Saturday we had a BBQ with the families who will be living in Building 8. Some of the kids from Building 7 also joined us. We had cut up a watermelon and gave it to them while we were waiting for the grill to heat up. They were so cute. And of course, kids with melons means spitting seeds, sticky hands, and messy faces.
This little one stole my heart. I was so tempted to sneak her away and bring her back with me. If I thought I could have gotten away with it, I would have tried.
When she was done with her piece of melon, she had a mess that was a little beyond a paper towel. So I grabbed the wet wipes Terri had brought. I handed it to her, and she looked at me, then looked at the wet wipe in her hand with a surprised look on her face. She wiped her hands, then tentatively brought it to her face. I didn't think much of it, until I saw her about ten minutes later, still running the cloth over her face. Then it clicked. She probably hadn't seen one before. I imagine wet wipes are probably considered a luxury, if they even have them around in Gliwice. And I started to feel a little bit of pity for these families with messy kids and no wet wipes. And it made me think of all the little things I take for granted. And how blessed I am compared to a great many people. But yet, sometimes we place way too much importance on these little luxuries. I've seen poverty and visited families in houses that should be condemed. I came home to my 4 bedroom house that's three times bigger than the apartment I helped build for a family of 8. I look at my bedroom that is overflowing with "things" that I can't bear to part with, and clothes that I haven't worn in years. I'd like to think that these trips will radically change me, but yet at the end of the day, I'm just your spoiled average 26 year old American Girl who spends way too much time on her computer, her cell phone, and is still attached to her "stuff".
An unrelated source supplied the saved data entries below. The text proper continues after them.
(* ===== verification/LibRegistry.v ===== *)
(** * The registry of the library

    Models [src/scip-lib/registry/partial_registry.go]: the registry that the
    library offers for a workspace, over the partially loaded index that its
    constructor makes.  The bodies of its methods are those of the registry of
    the daemon ([Registry]), which has [Implementation] and methods that are
    not implemented besides; here they are methods of the record, which owns
    its index.  Log messages are left out. *)

From stdpp Require Import base gmap list strings.
From Stdlib Require Import ZArith.
From S2P Require Import Prelude Protocol Scip Paths Scanner PartialIndex Registry.

Local Open Scope Z_scope.

Module LibRegistry.

Record partialScipRegistry (S : Type) := mkRegistry {
  WorkspaceRoot : string;
  Index_ : S;
  IndexFolder : string
}.
Arguments mkRegistry {S}.
Arguments WorkspaceRoot {S}.
Arguments Index_ {S}.
Arguments IndexFolder {S}.

Section registry.
Context {S : Type} {I : Index.PartialIndex S} `{Bindings} `{UriLib}.

Definition LibM := GoM (partialScipRegistry S).

(** A method whose body reads the root of the workspace and works on the index. *)
Definition method {A} (body : string → GoM S A) : LibM A := λ p,
  let '(r, index) := body (WorkspaceRoot p) (Index_ p) in
  (r, mkRegistry (WorkspaceRoot p) index (IndexFolder p)).

Definition GetURI (p : partialScipRegistry S) (relPath : string) : URI :=
  Registry.GetURI (WorkspaceRoot p) relPath.
Definition uriToRelativePath (p : partialScipRegistry S) (uri : URI) : gores string :=
  Registry.uriToRelativePath (WorkspaceRoot p) uri.

(** [None] is a nil reader. *)
Definition LoadIndex (indexReader : option bytes) : LibM unit :=
  method (λ _, Registry.LoadIndex indexReader).
Definition LoadIndexFile (indexPath : string) : LibM unit :=
  method (λ _, Registry.LoadIndexFile indexPath).
Definition SetDocumentLoadedCallback (callback : N) : LibM unit :=
  method (λ _, Registry.SetDocumentLoadedCallback callback).

Definition DidOpen (uri : URI) (text : string) : LibM unit :=
  method (λ root, Registry.DidOpen root uri text).
Definition DidClose (sourceURI : URI) : LibM unit := method (λ _, Registry.DidClose sourceURI).

Definition GetSymbolDefinitionOccurrence (descriptors : list Model.Descriptor) (version : string)
    : LibM (option Model.SymbolOccurrence) :=
  method (λ root, Registry.GetSymbolDefinitionOccurrence root descriptors version).
Definition Definition_ (sourceURI : URI) (pos : Position)
    : LibM (option (Model.SymbolOccurrence * Model.SymbolOccurrence)) :=
  method (λ root, Registry.Definition_ root sourceURI pos).
Definition References (sourceURI : URI) (pos : Position) : LibM (option (list Location)) :=
  method (λ root, Registry.References root sourceURI pos).
Definition Hover (uri : URI) (pos : Position) : LibM (string * option Model.Occurrence) :=
  method (λ root, Registry.Hover root uri pos).
Definition DocumentSymbols (uri : URI) : LibM (option (list Model.SymbolOccurrence)) :=
  method (λ root, Registry.DocumentSymbols root uri).
Definition Diagnostics (uri : URI) : LibM (list Model.Diagnostic) :=
  method (λ _, Registry.Diagnostics uri).
Definition LoadConcurrency (numCPU : Z) : Z := Registry.LoadConcurrency numCPU.
End registry.

(** [reuse] says which buffers of the pool of the index are used again. *)
Definition NewPartialScipRegistry (reuse : N → bool) (workspaceRoot indexFolder : string)
    : gores (partialScipRegistry PartialLoadedIndex) :=
  index <-? NewPartialLoadedIndex reuse indexFolder;;
  Ok (mkRegistry workspaceRoot index indexFolder).
End LibRegistry.
(* ===== verification/LibRegistryProof.v ===== *)
(** * Correctness of the registry of the library

    An abstract registry answers queries from the serialised indices alone: it
    keeps the names of the files that were loaded, in their order, and of the
    documents whose symbols were shown.  The registry, with its prefix tree,
    its maps and its cache of documents, is shown to refine it: over any
    sequence of loads and queries both give the same answers. *)

From stdpp Require Import base gmap list strings fin_maps sorting.
From Stdlib Require Import ZArith Lia.
From S2P Require Import Prelude Protocol Scip Occurrences Paths Scanner ScannerProof PrefixTree PrefixTreeProof.
From S2P Require Import PartialIndex PartialIndexProof Registry RegistryProof LibRegistry.

Local Open Scope Z_scope.

Module LibRegistryProof.

(** ** Display names *)

Section names.
Context {B : Bindings}.

(** The symbols of a document that [DocumentSymbols] names. *)
Definition shown_symbol (doc : Model.Document) (occ : Model.Occurrence) : option nat :=
  if IsGlobalSymbol (Model.OSymbol occ) &&
     (0 <? Z.land (Model.SymbolRoles occ) Scip.SymbolRole_Definition)
  then map_get (Model.SymbolMap doc) (Model.OSymbol occ) else None.

Definition name_symbols (ids : list nat) (symbols : list Model.SymbolInformation) :=
  imap (λ i info, if bool_decide (i ∈ ids) then named info else info) symbols.

Definition show_doc (doc : Model.Document) : Model.Document :=
  set_symbols doc (name_symbols (omap (shown_symbol doc) (Model.Occurrences doc)) (Model.Symbols doc)).

Lemma name_symbols_lookup ids symbols i :
  name_symbols ids symbols !! i =
  (λ info, if bool_decide (i ∈ ids) then named info else info) <$> symbols !! i.
Proof. unfold name_symbols. by rewrite list_lookup_imap. Qed.

Lemma name_symbols_nil symbols : name_symbols [] symbols = symbols.
Proof.
  apply list_eq. intros i. rewrite name_symbols_lookup.
  rewrite bool_decide_false by apply not_elem_of_nil. by destruct (symbols !! i).
Qed.

Lemma name_symbols_snoc ids symbols i info :
  symbols !! i = Some info →
  <[i := named info]> (name_symbols ids symbols) = name_symbols (ids ++ [i]) symbols.
Proof.
  intros Hi. apply list_eq. intros j. rewrite name_symbols_lookup.
  destruct (decide (j = i)) as [->|Hne].
  - rewrite list_lookup_insert_eq.
    + rewrite Hi. cbn. rewrite bool_decide_true; [done|]. apply elem_of_app. right. by left.
    + unfold name_symbols. rewrite length_imap. by eapply lookup_lt_Some.
  - rewrite list_lookup_insert_ne, name_symbols_lookup by done.
    rewrite (bool_decide_ext (j ∈ ids) (j ∈ ids ++ [i])); [done|].
    rewrite elem_of_app, list_elem_of_singleton. tauto.
Qed.

Lemma name_symbols_out ids symbols i :
  symbols !! i = None → name_symbols (ids ++ [i]) symbols = name_symbols ids symbols.
Proof.
  intros Hi. apply list_eq. intros j. rewrite !name_symbols_lookup.
  destruct (decide (j = i)) as [->|Hne]; [by rewrite Hi|].
  rewrite (bool_decide_ext (j ∈ ids) (j ∈ ids ++ [i])); [done|].
  rewrite elem_of_app, list_elem_of_singleton. tauto.
Qed.

Lemma name_symbols_again ids symbols :
  name_symbols ids (name_symbols ids symbols) = name_symbols ids symbols.
Proof.
  apply list_eq. intros i. rewrite !name_symbols_lookup. destruct (symbols !! i); [|done]. cbn.
  case_bool_decide; [by rewrite named_named|done].
Qed.

Lemma show_doc_again doc : show_doc (show_doc doc) = show_doc doc.
Proof.
  set (ids := omap (shown_symbol doc) (Model.Occurrences doc)).
  change (set_symbols doc (name_symbols ids (name_symbols ids (Model.Symbols doc))) = show_doc doc).
  by rewrite name_symbols_again.
Qed.

Lemma named_info (info : Model.SymbolInformation) :
  (if bool_decide (Model.DisplayName info = "") then
    set_display_name info (ParseScipSymbolToDisplayName (Model.ISymbol info)) else info) = named info.
Proof. done. Qed.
But I'm realizing that stuff isn't everything, as cliche as that sounds. These families that I pity because they live without the luxuries of laptops and wet wipes are some of the happiest people I've ever met. As I look at the smiles on these faces, I think perhaps I am the one that should be learning from them. Wet wipes aren't everything you know.
1 comment:
It sounds like God was really teaching you some profound things during this trip. I love it when he does that through simple things like a wet wipe...now if only we allow it to change us. You're right...sometimes we experience things that should be life changing and then we go back to our little routine/selfish life. Hmmm...good thoughts. You've made me think. Thanks for being transparent.